Williams Classic American Ale

We kegged the Williams Classic American Ale kit yesterday. The Final Gravity was 1012. It tasted very good when we put it in the keg. See the final stats below. I put 20 lbs of CO2 on it, and put it into the refrigerator. Tomorrow, I'll add more CO2. Then in two weeks, I'll give it a taste.

Austin Homebrew Supply Hefeweiss

We transferred the beer to secondary fermentors. The Gravity was 1012. It was very sweet with a nice honey taste. I've never added honey to a hefeweiss before and I was curious how that would turn out. We intend to keg in a couple of weeks.

I am pleased with how these beers have turned out. I was afraid I would be rusty, but so far. . .


posted by hiikeeba at 06:20 0 comments

04 July 2005

I had to do it

I have a confession to make. I collect breweriana from texas breweries. Today I was searching on eBay and ran across a 1908 sign advertising High Grade beer from the Galveston Brewery.

So I bought it for $160. Now I have to figure out where I'm going to display it.


posted by hiikeeba at 07:24 0 comments

03 July 2005

Big Decision

My brewing partner has suggested I teach a homebrewing class for community education.

I'm flattered that he thought I would do well, and I do have a degree in education. But I've been out of the class room for a decade now, and more than a little self-conscious about speaking in front of a group.

However, I am seriously considering it. If we could get a class together, we might even be able to get a local homebrew club going. It's always easier, and more fun, to brew with other people around. Even though I'm not much of a joiner, this might be a fun club.

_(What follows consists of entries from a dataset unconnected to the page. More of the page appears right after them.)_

Lemma hexdigest_length (msg : list byte) :
  String.length (Sha1.hexdigest msg) = 40%nat.
Proof. unfold Sha1.hexdigest. now rewrite hex_length, digest_length. Qed.

(** X26. A checksum that is not forty characters long never verifies:
    with such a checksum [download_with_check] runs the download on every
    file, whatever it holds. *)
Theorem short_checksum_always_downloads
    (http : list request -> request -> option response)
    (url checksum file : string) (w : world) (c : list byte) :
  String.length checksum <> 40%nat ->
  fs w !! file = Some (File c) ->
  verify_file file checksum w = (Ok false, w)
  /\ download_with_check http url checksum file w
     = download_file http url file w.
Proof.
  intros Hlen Hc.
  assert (Hne : String.eqb (Sha1.hexdigest c) checksum = false).
  { apply String.eqb_neq. intros E. apply Hlen. rewrite <- E.
    apply hexdigest_length. }
  unfold download_with_check, verify_file, bind, read_file.
  rewrite Hc. unfold ret. rewrite Hne. split; reflexivity.
Qed.

Lemma short_checksum_always_downloads_witness :
  verify_file "f" "a9993e36" (one_file "f" (bytes "abc"))
  = (Ok false, one_file "f" (bytes "abc"))
  /\ download_with_check no_network "u" "a9993e36" "f"
       (one_file "f" (bytes "abc"))
     = download_file no_network "u" "f" (one_file "f" (bytes "abc")).
Proof.
  apply (short_checksum_always_downloads no_network "u" "a9993e36" "f"
           (one_file "f" (bytes "abc")) (bytes "abc")).
  - vm_compute. discriminate.
  - apply lookup_singleton_eq.
Defined.

(** ** The fetcher on paths it cannot open, and on fresh paths *)

Ltac differ := apply String.eqb_neq; vm_compute; reflexivity.

Section FetcherEdges.

Variable http : list request -> request -> option response.


(** X28. On a free path in a directory that exists, [download_file]
    asks for the bytes from position 0 on, and when the answer has status
    200 or 206 and the stream is not cut, the new file holds exactly the
    body. *)
Theorem download_file_fresh (url path : string) (w : world)
    (resp : response) :
  fs w !! path = None ->
  is_dir (fs w) (dirname path) = true ->
  http (sent w) (range_get url 0) = Some resp ->
  accepted resp = true ->
  resp_cut resp = None ->
  download_file http url path w
  = (Ok tt,
     {| fs := <[path := File (resp_content resp)]> (fs w);
        sent := sent w ++ [range_get url 0] |}).
Proof.
  intros Hnone Hparent Hresp Ha Hcut. unfold download_file.
  assert (Hopen : open_append path w
                  = (Ok O, set_fs w (<[path := File []]> (fs w)))).
  { unfold open_append. now rewrite Hnone, Hparent. }
  rewrite (bind_step _ _ _ _ _ Hopen). fold (range_get url 0).
  unfold bind, requests_get. cbn [sent set_fs fs]. rewrite Hresp.
  fold (accepted resp). rewrite Ha. unfold write_stream. rewrite Hcut.
  rewrite (for_each_write path _ _ []); [| cbn [fs]; apply lookup_insert_eq].
  f_equal. apply world_eq; cbn [fs sent set_fs]; [| reflexivity].
  rewrite insert_insert_eq, concat_iter_content by lia. reflexivity.
Qed.

Lemma download_with_check_refused (url checksum file : string) (w : world)
    (c : list byte) :
  refusing http ->
  fs w !! file = Some (File c) ->
  exists l,
    download_with_check http url checksum file w
    = (Ok tt, {| fs := fs w; sent := sent w ++ l |}).
Proof.
  intros Href Hc.
  destruct (String.eqb_spec (Sha1.hexdigest c) checksum) as [Heq | Hne].
  - exists []. unfold download_with_check, verify_file, bind, read_file.
    rewrite Hc. unfold ret. rewrite Heq, String.eqb_refl. cbn [negb].
    f_equal. apply world_eq; cbn [fs sent]; [reflexivity |].
    now rewrite app_nil_r.
  - destruct (Href (sent w) (range_get url (length c))) as (resp & Hr & Ha).
    exists [range_get url (length c)].
    rewrite (download_with_check_runs_download http _ _ _ _ c Hc Hne).
    now rewrite (download_file_answered http _ _ _ c resp Hc Hr), Ha.
Qed.

End FetcherEdges.

Section AssemblerRuns.

Variable http : list request -> request -> option response.
Variable unzip : list byte -> option (gmap string (list byte)).
(** X13: with [max_turns >= 1], [_format_chat_history] sends at most
    [2 * max_turns] messages, drawn from the last [2 * max_turns] entries;
    with [max_turns = 0] it does not send an empty history but the whole
    one, every user and assistant entry. *)
Theorem format_chat_history_turns (chat_history : list (string * string)) :
  (∀ max_turns, 0 < max_turns →
     _format_chat_history chat_history max_turns =
       ((λ e, mkMessage e.1 e.2) <$>
          filter sent_role (drop (length chat_history - 2 * max_turns) chat_history)) ∧
     length (_format_chat_history chat_history max_turns) ≤ 2 * max_turns) ∧
  _format_chat_history chat_history 0 =
    ((λ e, mkMessage e.1 e.2) <$> filter sent_role chat_history).
Proof.
  split; [|by rewrite format_chat_history_any].
  intros max_turns Hpos. rewrite format_chat_history_any. unfold last_n.
  destruct (Nat.eqb_spec (max_turns * 2) 0) as [?|_]; [lia|].
  replace (max_turns * 2) with (2 * max_turns) by lia. split; [done|].
  rewrite length_fmap. etrans; [apply length_filter|]. rewrite length_drop. lia.
Qed.

(** X14: whatever the roles in the history, every message
    [_format_chat_history] produces has the role "user" or "assistant",
    so the request of [generate_answer] has one system message, its
    first, and no entry of the history can add another. *)
Theorem history_never_system (create : ChatRequest -> exn + string)
    (question : string) (retrieved_docs : list Document)
    (chat_history : list (string * string)) (mode : string) (max_turns : nat) :
  Forall (λ m, role m = "user" ∨ role m = "assistant")
    (_format_chat_history chat_history max_turns) ∧
  ∃ request prompt rest,
    (generate_answer create question retrieved_docs (Some chat_history) mode).1 = [request] ∧
    req_messages request = mkMessage "system" prompt :: rest ∧
    Forall (λ m, role m ≠ "system") rest.
Proof.
  assert (∀ n, Forall (λ m, role m = "user" ∨ role m = "assistant")
                 (_format_chat_history chat_history n)) as Hroles.
  { intros n. rewrite format_chat_history_any.
    apply Forall_fmap, Forall_forall. intros [r c] [Hsent _]%list_elem_of_filter. done. }
  split; [apply Hroles|].
  eexists _, _, _. split; [reflexivity|]. split; [reflexivity|].
  apply Forall_app. split.
  - eapply Forall_impl; [apply (Hroles 5)|]. simpl. intros m [-> | ->]; done.
  - by repeat constructor.
Qed.
(** C9.  The window step compares no bound with the other: for the
    directory of 1 January 2030 read on 1 January 2026, on a host within
    a day of UTC, the start is later than the current instant, and the
    step returns a window whose [endTime] is the formatted current
    instant, earlier than its [startTime]. *)
Theorem future_start_gives_inverted_window
    (LocalTZA : Z) (Hzone : Z.abs LocalTZA <= Time.msPerDay) :
  exists T now t startTime endTime,
    getTime (convertTimestampToDate LocalTZA T) = Some t
    /\ now < t
    /\ resolveWindow LocalTZA T now = Ok (startTime, endTime)
    /\ format_yyyyMMddHHmm LocalTZA (getTime (utcToZonedTime_UTC LocalTZA now))
       = Ok endTime
    /\ JSString.lt endTime startTime = true.
Proof.
  unfold Time.msPerDay in Hzone.
  exists "20300101000000000", 1767225600000, (1893456000000 - LocalTZA).
  destruct (resolveWindow_of_finalDate LocalTZA "20300101000000000"
              1767225600000 1893456000000)
    as [Ht Hw]; try (unfold Time.maxTime; lia).
  { vm_compute. reflexivity. }
  exists "203001010000", "202601010000".
  split; [exact Ht|]. split; [lia|]. split.
  { rewrite Hw. vm_compute. reflexivity. }
  split; [|vm_compute; reflexivity].
  unfold utcToZonedTime_UTC, UTC, addMs, option_map, getTime.
  replace (1767225600000 + - LocalTZA) with (1767225600000 - LocalTZA)
    by lia.
  assert (E : Time.TimeClip (Some (1767225600000 - LocalTZA))
              = Some (1767225600000 - LocalTZA)).
  { unfold Time.TimeClip, Time.maxTime.
    destruct (Z.leb_spec (Z.abs (1767225600000 - LocalTZA))
                8640000000000000); [reflexivity|lia]. }
  rewrite E, format_Some by (unfold Time.maxTime; lia).
  unfold formatMinute, LocalTime.
  replace (1767225600000 - LocalTZA + LocalTZA) with 1767225600000 by lia.
  vm_compute. reflexivity.
Qed.
(** X17: characters after a ticket number are tolerated.  When
    [AdaCoreLegacyTestFinder.probe] finds a test in [dirpath], it finds one
    in [dirpath] followed by any characters that hold no separator, and the
    name of that test is the name of the first one followed by them. *)
Theorem AdaCoreLegacyTestFinder_probe_suffix
    self testsuite dirpath dirnames filenames svc log t suffix :
  (AdaCoreLegacyTestFinder_probe self testsuite dirpath dirnames filenames svc log).1 =
    Returned (ResTest t) ->
  has_sep suffix = false ->
  AdaCoreLegacyTestFinder_probe self testsuite (dirpath +:+ suffix) dirnames filenames
    svc log =
  (Returned (ResTest {| test_name := test_name t +:+ suffix;
                        driver_cls := driver_cls t;
                        test_env := test_env t;
                        test_dir := dirpath +:+ suffix;
                        test_matcher := test_matcher t |}),
   log).
Proof.
  rewrite !AdaCoreLegacyTestFinder_probe_eq, !re_match_TN_RE. simpl.
  destruct (path_split dirpath) as (d & b & -> & Hd & Hb).
  rewrite (os_path_basename_append d b Hd Hb).
  intros Ht Hsuffix.
  rewrite string_append_assoc, os_path_basename_append;
    [| done | by rewrite has_sep_append, Hb, Hsuffix].
  destruct (ticket_number_prefix b) eqn:Hb'; [| done].
  injection Ht as <-. simpl.
  by rewrite ticket_number_prefix_append.
Qed.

One of the major obstacles to me teaching a class is my somewhat erratic schedule. On Tuesday through Friday I can work until 8 pm, or I could get off at 6 pm. I suppose I could teach the class on Monday nights, since I always get off at 6 pm on Mondays.

Anyone have any advice?


posted by hiikeeba at 08:56 0 comments

01 July 2005

Cooling Wort

As summer continues to heat up in the Texas Hill Country, cooling the wort gets more and more difficult. My brewing partner has a well and the water is reasonably cold, but by the time we run it through the immersion wort chiller we can only get it down to about 85F. So I've been thinking about chilling wort.

I have one immersion wort chiller, a coil of copper I immerse in the hot wort and run cold water through. I suppose I could buy another one, put it in a bucket of ice water and then run it through the chiller in the wort. There a diagram on this page.

But what about ice? I'm a fan of Good Eats, starring Alton Brown. On one show, "Amber Waves," he demonstrated homebrewing. His recipe called for 4 gallons plus 1 pint of bottled spring water, and a 7 lb. bag of ice. Here are the directions for cooling the wort directly from the recipe:

. . .put the last gallon and 1 pint of water as well as the bag of ice into the fermenter and fit the top with the colander and mesh strainer. Strain the mash into the fementer and allow to cool to 80 degrees before pitching the yeast. Once the mash is cooled to 80 degrees it is now safe to add the yeast. . .

Several homebrewing experts, including Annapolis Homebrew, How to Brew, and Brew Organic, say this is a bad idea, because the ice might contain some bacteria that will spoil the beer. None of them say it defintely will spoil the beer, but that it might.

Over at Brew Talk, folks are on both sides of the issue. It sounds like a litte experiment is in order.